Now we created a new ticket.
Where can we refer the ticket?
Tickets can be referenced in almost all of the shapes in the flow rule. By referring the ticket in the flow shape, it provides an entry point for a jump from any other point.
In our use case, we need to end the local bank permission flow after 60 days waiting. So you know in which shape you need to refer the ticket 😊 – Yeah its end shape, so that you can end the flow
Double on the end shape in the local bank permission flow.
Specify the newly created ticket name – EndPermission
You will see the ticket indicator in the end shape. So you have successfully specified the ticket.
Note: You can always specify more than one ticket in a single flow shape
The next step is you need to conditionally raise the ticket ( JUMP statement)
How to raise a ticket?
There are two ways to raise a ticket.
a) Obj-Set-Tickets method – You can use the method in the activity step to raise a ticket. The method accepts the ticket name as the parameter.
b) Pega API activity – SetTicket – This accepts ticket name as the parameter.
In the flow rule, we can use the utility shape and call the activity – SetTicket by passing the ticket name as the parameter – EndPermission.
Add a new utility shape after the wait shape. So after waiting for 60 days in the wait shape, flow automatically moves to the next utility shape and the ticket gets raised.
Save the flow rule.
At which context do we need to raise a ticket?
Usually, we raise a ticket at the case context. Primarily on the work page (pyWorkPage or pyWorkCover)
So technically when a ticket is raised for a case, primarily on the case workpage as a step page, Pega engine checks if the ticket is specified on any of the opened flows in the case using the page group
pyWorkPage.pxFlow or pyWorkCover.pxFlow. If it is specified, then it moves the flow rule to the specified ticket shape.
Now save both the flows.
Time to test the ticket raising 😊
Step 1: Create a new arrear case by running the pyStartCase.
The case stays in the wait shape.
Step 2: Start the tracer and click continue.
Note: You need to allow the continue option in the wait shape
In the tracer, you will the activity – FlowTicketEvaluate is responsible for evaluating the raised ticket in all the open flows in the case.
Step 3: Open the activity – FlowTicketEvaluate. You will see the Java step performing the evaluation on the opened flows.
Step 4: Now check the clipboard of the case. You will see the LocalBankPermission flow has because eof the raised ticket and hence it is automatically removed from the pxFlow page group.
Fourth use case: Similarly, if the local bank says it can treat the customer, then end the current arrear process in the central bank.
This can also be implemented using setting tickets and raising tickets.
Just follow the steps
a) Create a new ticket rule – EndArrearProcess
b) Set the ticket in the main flow end shape
c) Raise the ticket in the local bank permission flow.
You can test this on your own.
Important note: Ticket is not restricted that you can jump only forward! You can also jump backward.
What are the standard tickets used by Pega?
There are few standard tickets, the engine automatically raises on certain events or exceptions like resolve, withdraw etc
- Status-Resolved – Whenever a case is resolved, pega raises this ticket.
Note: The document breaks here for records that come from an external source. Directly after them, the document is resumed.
(* ===== verification/Smt.v ===== *)
(** * Sparse Merkle tree: the code

    The 256-level sparse Merkle tree of src/smt/src/: the node store, the hasher,
    lookups of the side nodes of a path, insertion, deletion, proofs and their
    verification.  Nodes are byte strings stored under their hash, as in the
    source; SmtTree.v gives the tree they describe and SmtProofs.v relates the
    two. *)
From S2P Require Import Prelude Crypto Types.

Inductive SmtError :=
| KeyAlreadyEmpty
| NonMembershipPathError (actual_path path : bytes)
| StorageError
| StorageErrorKeyNotFound
| BadProof (updates : list (list bytes)).

(** ** Storage (lib.rs, [MemoryStorage]) *)

Abbreviation MemoryStorage := (gmap (list Z) (list Z)).
Definition StorageBackendSnapshot := list (bytes * bytes).

Definition Storage_put (key value : bytes) : stM MemoryStorage SmtError unit := modify (<[key := value]>).
Definition Storage_get (data : MemoryStorage) (key : bytes) : result SmtError bytes :=
  ok_or (data !! key) StorageErrorKeyNotFound.
Definition Storage_delete (key : bytes) : stM MemoryStorage SmtError unit := fun data =>
  if bool_decide (is_Some (data !! key)) then (Ok tt, delete key data) else (Err StorageError, data).
Definition get_or_default (data : MemoryStorage) (key dflt : bytes) : result SmtError bytes :=
  Ok (default dflt (data !! key)).
(** [BTreeMap] iteration is by increasing key. *)
Definition key_le (a b : bytes * bytes) : Prop := bytes_cmp a.1 b.1 <> Gt.
#[export] Instance key_le_dec a b : Decision (key_le a b).
Proof. unfold key_le. apply _. Defined.
Definition snapshot (data : MemoryStorage) : StorageBackendSnapshot := merge_sort key_le (map_to_list data).
Definition from_snapshot (l : StorageBackendSnapshot) : MemoryStorage :=
  fold_left (fun data '(k, v) => <[k := v]> data) l ∅.

(** ** Bits (utils.rs) *)

Definition get_bits_at_from_msb {E} (data : bytes) (position : nat) : result E Z :=
  b ← unwrap (data !! (position / 8)%nat);
  let t := Z.land b (Z.shiftl 1 (8 - 1 - Z.of_nat position mod 8)) in
  Ok (if 0 <? t then 1 else 0).

Fixpoint common_prefix_loop {E} (n i : nat) (lhs rhs : bytes) (count : nat) : result E nat :=
  match n with
  | O => Ok count
  | S n =>
    a ← get_bits_at_from_msb lhs i;
    b ← get_bits_at_from_msb rhs i;
    if a =? b then common_prefix_loop n (S i) lhs rhs (S count) else Ok count
  end.
Definition count_common_prefix {E} (lhs rhs : bytes) : result E nat :=
  common_prefix_loop (length lhs * 8) 0 lhs rhs 0.

(** ** Hashing (treehasher.rs, constants.rs) *)

Definition LEAF_PREFIX : bytes := [0].
Definition NODE_PREFIX : bytes := [1].
Definition HASH_LEN : nat := 32.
- Withdraw – Whenever a case is withdrawn
- AllCoveredResolved – This ticket is raised when all the child cases are resolved.
So, using the above tickets, you can jump to any shape in the flow by specifying the standard tickets in the right shapes, based on the events
Remember, Pega automatically raises these tickets! Do not worry about raising this manually!
Things to remember
– Ticket is an exact implementation of JUMP or GOTO statements.
– You can jump to any shape in the flow rule, either forward or backward.
– Almost all the shapes in the flow supports associating tickets.
– Tickets can be raised by API activity – SetTicket or by the activity method – Obj-Set-Tickets
– Once a ticket is raised, pega engines checks if the ticket is associated with any of the open flow shapes within the case. If yes, the flow jumps to the ticket shape.
With the improvements in case management, the usage of tickets is limited to a greater extent.
Ticket usage can now be replaced with change stage utilities in case management.